**EXERCISE:**
Reproduce the material that follows, please, but only from its first line to the line containing "destruct (body_loads _ Hd) as [[b t] Hb].", inclusive.

**WORKING DATA:**
Lemma client_provision_loads j : accepts7 client_provision_schema j = true -> client_care j ->
  exists r, ClientProvision_load decode ub j = Val r.
Proof using RL.
  intros Ha (Hd & Hc & Hc'). unfold accepts7 in Ha. assert (is_object j = true) as Ho by exact (accepted_type _ _ _ _ "object" Ha eq_refl).
  destruct (accepted_text _ _ _ _ "id" _ _ Ha Ho eq_refl eq_refl eq_refl) as (m & Hm); [in_list|].
  destruct (accepted_headers_load _ _ _ _ "requestHeaders" Ha eq_refl) as [h Hh].
  destruct (body_loads _ Hd) as [[b t] Hb].
  destruct (accepted_items_load 8 client_provision_schema "^!?.*$" _ _ "transform" _ _ _ eq_refl Ha eq_refl eq_refl eq_refl Hc) as [ts Hts].
  destruct (accepted_items_load 8 client_provision_schema "^!?.*$" _ _ "onResponseTransform" _ _ _ eq_refl Ha eq_refl eq_refl eq_refl Hc') as [rts Hrts].
  destruct (number_field_loads "requestDelayMs" j) as [d Hdel]. destruct (number_field_loads "timeoutMs" j) as [ti Hti].
  destruct (number_field_loads "expectedResponseStatusCode" j) as [ex Hex].
  unfold ClientProvision_load. rewrite Hm. cbn [get_string obind].
  destruct (in_state_field j); [|by eexists]. destruct (out_state_field j); [|by eexists].
  destruct (negb (schema_field_ok "requestSchemaId" j)); [by eexists|]. destruct (negb (schema_field_ok "responseSchemaId" j)); [by eexists|].
  rewrite Hh. cbn [obind]. rewrite Hb. cbn [obind]. rewrite Hdel. cbn [obind]. rewrite Hti. cbn [obind]. rewrite Hex. cbn [obind].
  unfold items_field. rewrite Hts. cbn [obind]. rewrite Hrts. cbn [obind].
  unfold cp_saveDynamics, saveDynamics. cbn [cp_json cp_dyn]. destruct j as [| | | | | | |l]; try done. cbn [as_object obind].
  destruct (json_find "dynamics" (JObject l)) as [x|] eqn:Ex; [|by eexists]. exfalso. cbn [json_find] in Ex. apply assoc_elem in Ex.
  pose proof (accepted_additional _ _ _ _ _ _ _ Ha eq_refl Ex eq_refl) as Hf. done.
Qed.
End Loads.

(** ** The operations *)

Section Operations.
Context `{JsonEq} `{JsonText} `{JsonPointer} `{RegexLib} `{!RegexSearch} {RL : RegexLaws} `{SchemaLib} {VL : ValidatorLaws}
  `{Calculus} {OS : Type} `{Outside OS} `{AdminOutside OS} `{StdSort}.
Context (decode_url : string -> string) (ub : double -> Z).

Lemma op_valid_accepts o j : op_valid adminSchemas o j = true <-> accepts7 (adminSchemas o) j = true.
Proof using VL.
  unfold op_valid, op_schema, setJson. destruct (operation_schema o) as [v Hv]. rewrite Hv. cbn.
  pose proof (validates o v j Hv) as Hl. destruct (schema_error v j); [|by rewrite <- Hl]. rewrite <- Hl. done.
Qed.

(** The parts of the agent. *)
Ltac by_part Hm := intros Hm s; edestruct Hm as (? & ? & E); rewrite E; eauto.
Lemma returns_server {A} (m : M (Server OS) A) : returns m -> returns (on_server m).
Proof using Type. unfold on_server. by_part Hm. Qed.
Lemma returns_flow {A} (m : M (Flow (OS := OS)) A) : returns m -> returns (on_flow m).
Proof using Type. unfold on_flow. by_part Hm. Qed.
Lemma returns_provisions {A} (m : M ProvisionData A) : returns m -> returns (on_provisions (OS := OS) m).
Proof using Type. unfold on_provisions. by_part Hm. Qed.
Lemma returns_matching {A} (m : M Config A) : returns m -> returns (on_matching (OS := OS) m).
Proof using Type. unfold on_matching. by_part Hm. Qed.
Lemma returns_schemas {A} (m : M (gmap string AdminSchema) A) : returns m -> returns (on_schemas (OS := OS) m).
Proof using Type. unfold on_schemas. by_part Hm. Qed.
Lemma returns_endpoints lazy connections valid j : returns (ep_load ub lazy connections valid j) ->
  returns (load_endpoints (OS := OS) ub lazy connections valid j).
Proof using Type. unfold load_endpoints. by_part Hm. Qed.

(** What the validation excludes is not loaded. *)
Ltac valid_only o j := destruct (op_valid adminSchemas o j) eqn:Ev; [apply op_valid_accepts in Ev|apply returns_ret].

Lemma schema_single j : returns (schema_loadSingle (op_valid adminSchemas OpSchema) j).
Proof using VL.
  unfold schema_loadSingle. valid_only OpSchema j. cbn [negb]. apply returns_bind; [by apply returns_lift, schema_document_loads|].
  intros [s|]; [|apply returns_ret]. apply returns_bind; auto with h2.
Qed.

Lemma endpoint_single lazy connections j : returns (ep_loadSingle ub lazy connections (op_valid adminSchemas OpClientEndpoint) j).
Proof using VL.
  unfold ep_loadSingle. valid_only OpClientEndpoint j. cbn [negb]. apply returns_bind; [by apply returns_lift, endpoint_document_loads|].
  intros [ok e]. destruct (negb ok); [apply returns_ret|]. apply returns_bind; [apply returns_get|]. intros d.
  destruct (endpoint_find (ep_key e) d) as [r|]; [|apply returns_bind; auto with h2]. case_match; [|apply returns_ret].
  apply returns_bind; [by apply returns_lift, endpoint_document_loads|]. intros [? ?]. apply returns_bind; auto with h2.
Qed.
(* ===== verification/FileProperties.v ===== *)
(** What the files and sockets of [Files.v] promise: the bound on the open files, that a
    thread that waits for one goes on, contents as the writes in their order, what a read
    gives, and datagrams that are sent once. *)
From S2P Require Import Prelude Std Double Json JsonModel External Stages AdminServer Files.
From stdpp Require Import options.
#[local] Open Scope Z_scope.

(** The text of a file as a read gives it. *)
Definition without_newlines (t : string) : string := str (filter (fun c => c <> cz 10) (chars t)).
Lemma getlines_eq t chunk result : getlines t chunk result = result +:+ chunk +:+ without_newlines t.
Proof.
  revert chunk result. induction t as [|c t IH]; intros chunk result; cbn [getlines]; [by rewrite string_app_nil_r|].
  unfold without_newlines in *. rewrite chars_cons. case_bool_decide.
  - rewrite filter_cons_False by tauto. rewrite IH. apply string_app_assoc.
  - rewrite filter_cons_True, IH by done. by rewrite string_app_assoc.
Qed.

(** ** The invariant of the file manager *)

Section FileInvariant.
Context (max_open_files_ : Z) (io_context_ metrics_ : bool) (creatable : string -> bool).
Implicit Types (m : FileManager) (f : SafeFile) (p q : string).
#[local] Notation sf_open := (sf_open max_open_files_ metrics_ creatable).
#[local] Notation sf_close := (sf_close metrics_).
#[local] Notation counted := (counted metrics_).
#[local] Notation file_at := (file_at max_open_files_ metrics_ creatable).

Definition is_open f : bool := match opened_ f with Some _ => true | None => false end.
Definition open_files (fs : gmap string SafeFile) : gmap string SafeFile := filter (fun pf => is_open pf.2 = true) fs.

(** A stream: closed, nothing is held back; open for output, the file exists and can be
    written. *)
Definition stream_ok p f m : Prop :=
  (opened_ f = None -> buffer_ f = "") /\
  (forall mode, opened_ f = Some mode -> is_Some (disk_ m !! p) /\ (mode = ModeIn -> buffer_ f = "") /\ (mode <> ModeIn -> creatable p = true)).
(** Between operations an open stream appends, and its timer is going to close it. *)
Definition at_rest f : Prop := is_open f = true -> opened_ f = Some ModeApp /\ timer_ f = true.

Definition counters_ok m : Prop :=
  metrics_ = true ->
  observed_open (file_counters m) - observed_close (file_counters m) = current_opened_ m /\
  observed_write (file_counters m) = observed_delayed_close (file_counters m) + observed_instant_close (file_counters m).

(** The manager while an operation has the file [f] of the path [p] in hand. *)
Record hand p f m : Prop := {
  hd_own : stream_ok p f m;
  hd_others : forall q g, q <> p -> files_ m !! q = Some g -> stream_ok q g m /\ at_rest g;
  hd_count : current_opened_ m = Z.of_nat (size (open_files (delete p (files_ m)))) + (if is_open f then 1 else 0);
  hd_bound : 0 <= current_opened_ m <= max_open_files_
}.
Definition held p f m : Prop := hand p f m /\ counters_ok m.

Definition files_inv m : Prop :=
  (forall p f, files_ m !! p = Some f -> stream_ok p f m /\ at_rest f) /\
  current_opened_ m = Z.of_nat (size (open_files (files_ m))) /\ 0 <= current_opened_ m <= max_open_files_ /\ counters_ok m.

**FINISHED TASK:**
Lemma client_provision_loads j : accepts7 client_provision_schema j = true -> client_care j ->
  exists r, ClientProvision_load decode ub j = Val r.
Proof using RL.
  intros Ha (Hd & Hc & Hc'). unfold accepts7 in Ha. assert (is_object j = true) as Ho by exact (accepted_type _ _ _ _ "object" Ha eq_refl).
  destruct (accepted_text _ _ _ _ "id" _ _ Ha Ho eq_refl eq_refl eq_refl) as (m & Hm); [in_list|].
  destruct (accepted_headers_load _ _ _ _ "requestHeaders" Ha eq_refl) as [h Hh].
  destruct (body_loads _ Hd) as [[b t] Hb].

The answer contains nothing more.